Potere ai follower!
Fino a ieri osannati come star, gli influencer sono (un po’) in crisi. E c’è chi chi si chiede se è la fine di un’epoca
una campagna ci scherza su ma la faccenda pare seria 2019: allarme influencer. Il mestiere più gettonato del momento potrebbe non essere più così cool. I segni del declino sono già qui. Diesel ha lanciato una campagna dal titolo eloquente: Be a Follower. Ovvero: il potere è nelle mani di chi segue, non di chi “guida”. Perciò ha coinvolto influencer che si auto-svalutano con ironia e ha attivato la piattaforma e-commerce SIDE:BIZ, con cui far diventare i follower i veri ambassador del marchio.

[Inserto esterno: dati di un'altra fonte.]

(** A run that fails leaves the state file as it was, and whatever neither the
    manifest declares nor the state file lists as it was on the server. *)
Theorem failed_run_frame env w r w' : reconcile_run socket env w = (r, w') -> is_ok r = false ->
  rw_state w' = rw_state w /\
  forall id, (forall m, readManifest (re_manifest env) = Ok m -> id ∉ declared_ids m) ->
    (forall previous, readState (re_readErr env) (rw_state w) = Ok previous -> id ∉ previous) ->
    entries (rw_server w') !! id = entries (rw_server w) !! id.
Proof.
  intros H Hr. unfold reconcile_run, sbind at 1 in H. destruct (readManifest _) as [m|e|p]; cbn [slift] in H; [|by injection H as <- <-..].
  unfold sbind at 1 in H. destruct (readState _ _) as [previous|e|p]; cbn [slift] in H; [|by injection H as <- <-..].
  unfold sbind at 1 in H. destruct (apply_all socket (declared_list m) w) as [r1 w1] eqn:E1.
  destruct (apply_all_spec _ _ _ _ E1) as (S1 & _ & K1).
  assert (F1 : forall id, id ∉ declared_ids m -> entries (rw_server w1) !! id = entries (rw_server w) !! id) by done.
  destruct r1 as [current|e|p]; [|injection H as <- <-; split; [done|]; intros id Hm _; by apply F1, Hm..].
  unfold sbind in H. destruct (prune socket _ previous w1) as [r2 w2] eqn:E2. destruct (prune_spec _ _ _ _ _ E2) as (S2 & K2 & _).
  assert (F2 : rw_state w2 = rw_state w /\ forall id, id ∉ declared_ids m -> id ∉ previous ->
    entries (rw_server w2) !! id = entries (rw_server w) !! id).
  { split; [congruence|]. intros id Hi Hp. rewrite K2 by (by right). by apply F1. }
  assert (Hw : w' = w2).
  { destruct r2; [|by injection H as <- <-..]. unfold writeState in H.
    destruct (re_writeErr env), (re_renameErr env); injection H as <- <-; (done || discriminate Hr). }
  subst w'. split; [apply F2|]. intros id Hm Hp. apply F2; auto.
Qed.

(** C36: An entry of the state file that is gone from the server, by hand or by an
    earlier run that failed after deleting it, blocks every later run that does
    not declare it again: the run fails and the state file keeps the entry. *)
Theorem missing_stale_blocks env w r w' m previous id : reconcile_run socket env w = (r, w') ->
  readManifest (re_manifest env) = Ok m -> readState (re_readErr env) (rw_state w) = Ok previous ->
  id ∈ previous -> id ∉ declared_ids m -> entries (rw_server w) !! id = None ->
  is_ok r = false /\ rw_state w' = rw_state w.
Proof.
  intros H Hm Hp Hid Hni Hnone. assert (Hr : is_ok r = false).
  { unfold reconcile_run in H. rewrite Hm in H. unfold sbind at 1 in H. cbn [slift] in H. rewrite Hp in H. unfold sbind at 1 in H. cbn [slift] in H.
    destruct r as [[]|e|p]; [|done..]. exfalso. apply sbind_Ok in H as (current & w1 & H1 & H).
    apply sbind_Ok in H as ([] & w2 & H2 & _). destruct (apply_all_spec _ _ _ _ H1) as (_ & Hc & K1).
    destruct (Hc current eq_refl) as [-> _]. destruct (prune_spec _ _ _ _ _ H2) as (_ & _ & K2).
    destruct (K2 eq_refl id Hid) as [_ [e He]]; [by rewrite elem_of_list_to_set|]. rewrite K1 in He by done. congruence. }
  split; [done|]. by eapply failed_state.
Qed.

(** Successful runs with given manifests, oldest first. *)
Inductive history (w0 : world) : list manifest -> world -> Prop :=
| HistoryNil : history w0 [] w0
| HistoryRun ms w env m w' : history w0 ms w -> readManifest (re_manifest env) = Ok m -> distinct m ->
    reconcile_run socket env w = (Ok tt, w') -> history w0 (ms ++ [m]) w'.

(** What a run reads back is what the run before it declared. *)
Lemma history_state w0 ms w err ids : rw_state w0 = None -> history w0 ms w -> readState err (rw_state w) = Ok ids ->
  ids = from_option declared_ids [] (last ms).
Proof.
  intros H0 Hh. destruct Hh as [|ms w env m w' _ Hm Hd H]; [rewrite H0; by intros [= <-]|]. rewrite last_snoc.
  destruct (run_ok _ _ _ _ H Hm Hd) as (p & _ & -> & _). unfold readState. destruct err; [done|].
  pose proof (state_roundtrip m) as R. unfold readState in R. rewrite R. by intros [= <-].
Qed.

(** C21: From a server with no state file, any series of successful runs leaves on
    the server exactly the last manifest's entries among those ever declared,
    as they are declared there, and every other entry as it was. *)
Theorem registrations_track w0 ms w : rw_state w0 = None -> history w0 ms w -> forall id,
  (forall m e, last ms = Some m -> declares m id e -> entries (rw_server w) !! id = Some e) /\
  ((exists m e, m ∈ ms /\ declares m id e) -> (forall m e, last ms = Some m -> ~ declares m id e) ->
    entries (rw_server w) !! id = None) /\
  ((forall m e, m ∈ ms -> ~ declares m id e) -> entries (rw_server w) !! id = entries (rw_server w0) !! id).
Proof.
  intros H0 Hh id. induction Hh as [|ms w env m w' Hh IH Hm Hd H].
  { split; [done|]. split; [|done]. intros (m & e & Hx & _). by apply elem_of_nil in Hx. }
  destruct (run_ok _ _ _ _ H Hm Hd) as (previous & Hp & _ & K1 & K2 & K3). apply (history_state w0 ms) in Hp as ->; [|done..].
  rewrite last_snoc. destruct IH as (I1 & I2 & I3).
  assert (Hin : forall m, id ∉ declared_ids m <-> forall e, ~ declares m id e).
  { intros m'. rewrite declared_ids_elem. naive_solver. }
  split; [|split].
  - intros ? e [= <-]. apply K1.
  - intros (m0 & e0 & H1 & H2) Hno. specialize (Hno m). assert (Hi : id ∉ declared_ids m) by (apply Hin; naive_solver).
    destruct (decide (id ∈ from_option declared_ids [] (last ms))) as [Hl|Hl]; [by apply K2|]. rewrite K3 by done.
    apply I2; [|intros m' e' El; rewrite El in Hl; by apply Hin].
    apply elem_of_app in H1 as [H1|H1%list_elem_of_singleton]; [eauto|]. subst m0. by destruct (Hno e0 eq_refl).
  - intros Hno. rewrite K3; [apply I3; intros m' e' Hm'; apply Hno, elem_of_app; by left|..].
    + apply Hin. intros e. apply Hno, elem_of_app. right. by apply list_elem_of_singleton.
    + destruct (last ms) as [m'|] eqn:El; [|apply not_elem_of_nil]. apply Hin. intros e.
      apply Hno, elem_of_app. left. by apply last_Some_elem_of.
Qed.

(** C37: An entry a failed run created is not in the state file, so a later run that
    no longer declares it leaves it on the server. *)
Theorem failed_run_orphans env1 env2 w r w1 w2 m previous id :
  reconcile_run socket env1 w = (r, w1) -> is_ok r = false ->
  readState (re_readErr env2) (rw_state w) = Ok previous -> id ∉ previous ->
  reconcile_run socket env2 w1 = (Ok tt, w2) -> readManifest (re_manifest env2) = Ok m -> distinct m -> id ∉ declared_ids m ->
  entries (rw_server w2) !! id = entries (rw_server w1) !! id.
Proof.
  intros H1 Hr Hp Hid H2 Hm Hd Hni. pose proof (failed_state _ _ _ _ H1 Hr) as Hs.
  destruct (run_ok _ _ _ _ H2 Hm Hd) as (previous' & Hp' & _ & _ & _ & K). rewrite Hs in Hp'. apply K; congruence.
Qed.
End laws.

(** ** When a run succeeds *)

(** Entries the server takes for the same registration. *)
Definition similar (a b : registration) : Prop :=
  rg_ParentID a = rg_ParentID b /\ rg_SpiffeID a = rg_SpiffeID b /\ Permutation (rg_Selectors a) (rg_Selectors b).

(** A server that answers: [show] and [delete] find the entries there are, and
    an entry it accepts is created or updated unless another is similar. *)
Class SpireAnswers {SS : SpireServer} := {
  accepts : registration -> Prop;
  show_exit s k id : (cli s (show_args k id)).1 = None <-> is_Some (entries s !! id);
  create_exit s k id e : entries s !! id = None -> accepts e ->
    (forall id' e', entries s !! id' = Some e' -> ~ similar e' e) -> (cli s (apply_args "create" k id e)).1 = None;
  update_exit s k id e : is_Some (entries s !! id) -> accepts e ->
    (forall id' e', id' <> id -> entries s !! id' = Some e' -> ~ similar e' e) -> (cli s (apply_args "update" k id e)).1 = None;
  delete_exit s k id : is_Some (entries s !! id) -> (cli s (delete_args k id)).1 = None
}.

Section answers.
Context {SS : SpireServer} {SL : SpireLaws} {SA : SpireAnswers} (socket : string).

Lemma execute_exit args w : (cli (rw_server w) args).1 = None -> (execute args w).1 = Ok tt.
Proof. unfold execute. by destruct (cli _ _) as [[[e o]|] s]. Qed.

Lemma wrapped_ok {A} msg (f : SM world A) w a : (f w).1 = Ok a -> (wrapped msg f w).1 = Ok a.
Proof. unfold wrapped. by destruct (f w) as [[] ?]. Qed.

(** No other entry of the server is similar to [e]. *)
Definition unclashed (s : server) (id : string) (e : registration) : Prop :=
  forall id' e', id' <> id -> entries s !! id' = Some e' -> ~ similar e' e.

Lemma apply_live id node name e w : accepts e -> unclashed (rw_server w) id e -> (apply socket id node name e w).1 = Ok tt.
Proof.
  intros Ha Hu. unfold apply, sbind, succeeds. destruct (execute (show_args socket id) w) as [r1 w1] eqn:E1.
  destruct (execute_cli _ _ _ _ E1) as (o1 & s1 & C1 & <- & R1 & P1). pose proof (show_exit (rw_server w) socket id) as Hs.
  rewrite C1 in Hs. cbn [fst] in Hs. apply show_keeps in C1. unfold unclashed in Hu. rewrite <- C1 in Hs, Hu.
  destruct r1 as [[]|e1|p]; [| |discriminate P1]; apply wrapped_ok, execute_exit.
  - apply update_exit; [by apply Hs, R1|done..].
  - destruct (entries (rw_server w1) !! id) eqn:El; [discriminate (proj2 R1 (proj2 Hs (mk_is_Some _ _ eq_refl)))|].
    apply create_exit; [done..|]. intros id' e' He'. apply (Hu id'); [congruence|done].
Qed.

Lemma apply_all_live l : forall w, NoDup (declared_id <$> l) ->
  (forall x, x ∈ l -> accepts x.2 /\ unclashed (rw_server w) (declared_id x) x.2) ->
  (forall x y, x ∈ l -> y ∈ l -> declared_id x <> declared_id y -> ~ similar x.2 y.2) ->
  (apply_all socket l w).1 = Ok (declared_id <$> l).
Proof.
  induction l as [|[[node name] e] l IH]; intros w Hn Ha Hs; [done|]. cbn [apply_all fmap list_fmap] in *.
  apply NoDup_cons in Hn as [Hni Hn]. change (declared_id (node, name, e)) with (entry_id node name) in *.
  rewrite spireEntryID_ok. unfold sbind at 1. cbn [slift]. unfold sbind at 1.
  destruct (Ha (node, name, e)) as [Ha1 Ha2]; [by left|]. pose proof (apply_live _ node name e w Ha1 Ha2) as Hl.
  change (declared_id (node, name, e)) with (entry_id node name) in Hl.
  destruct (apply _ _ _ _ _ w) as [r1 w1] eqn:E1. cbn [fst] in Hl. subst r1.
  destruct (apply_spec _ _ _ _ _ _ _ _ E1) as [_ [[_ Hw]|[? _]]]; [|done].
  unfold sbind. assert (Hr : (apply_all socket l w1).1 = Ok (declared_id <$> l)); [|by destruct (apply_all socket l w1) as [r2 w2]; cbn [fst] in Hr; subst r2].
  apply IH; [done| |].
  - intros x Hx. destruct (Ha x) as [? Hu]; [by right|]. split; [done|]. intros id' e' Hne. rewrite Hw.
    destruct (decide (id' = entry_id node name)) as [->|Hd]; [|rewrite lookup_insert_ne by done; by apply Hu].
    rewrite lookup_insert_eq. intros [= <-]. apply (Hs (node, name, e) x); [by left|by right|done].
  - intros x y Hx Hy. apply Hs; by right.
Qed.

Se i fatturati sono ancora alti (i più pagati sono la make up artist Huda Kattan e lo youtuber Cameron Dallas), la curva discendente pare dietro l’angolo. Il documentario Fyre su Netflix racconta il festival omonimo del 2017, rivelatosi un flop: e dire che aveva come testimonial Kendall Jenner e Bella Hadid. Sempre su Netflix, The American Meme riflette sulla precarietà delle professioni virtuali, interrogando gente da milioni di seguaci come Emily Ratajkowski e Josh Ostrovsky, aka The Fat Jewish. La domanda è la solita: come quantificare il loro reale peso economico? Una ricerca condotta da Allison+Partners rivela che quest’anno gli influencer “costeranno” alle aziende 10 miliardi di dollari, ma che le società stesse non potranno valutare il reale ritorno dell’investimento. «Sui social c’è molto rumore ma poche regole: la maggior parte degli influencer non ha reali qualifiche e crea contenuti scadenti» nota Sara Tasker, autrice del saggio Hashtag Authentic. Che ne sarà dei nostri divi millennial come Mariano Di Vaio, Beatrice Valli e Chiara Biasi? Ai follower ribelli l’ardua sentenza.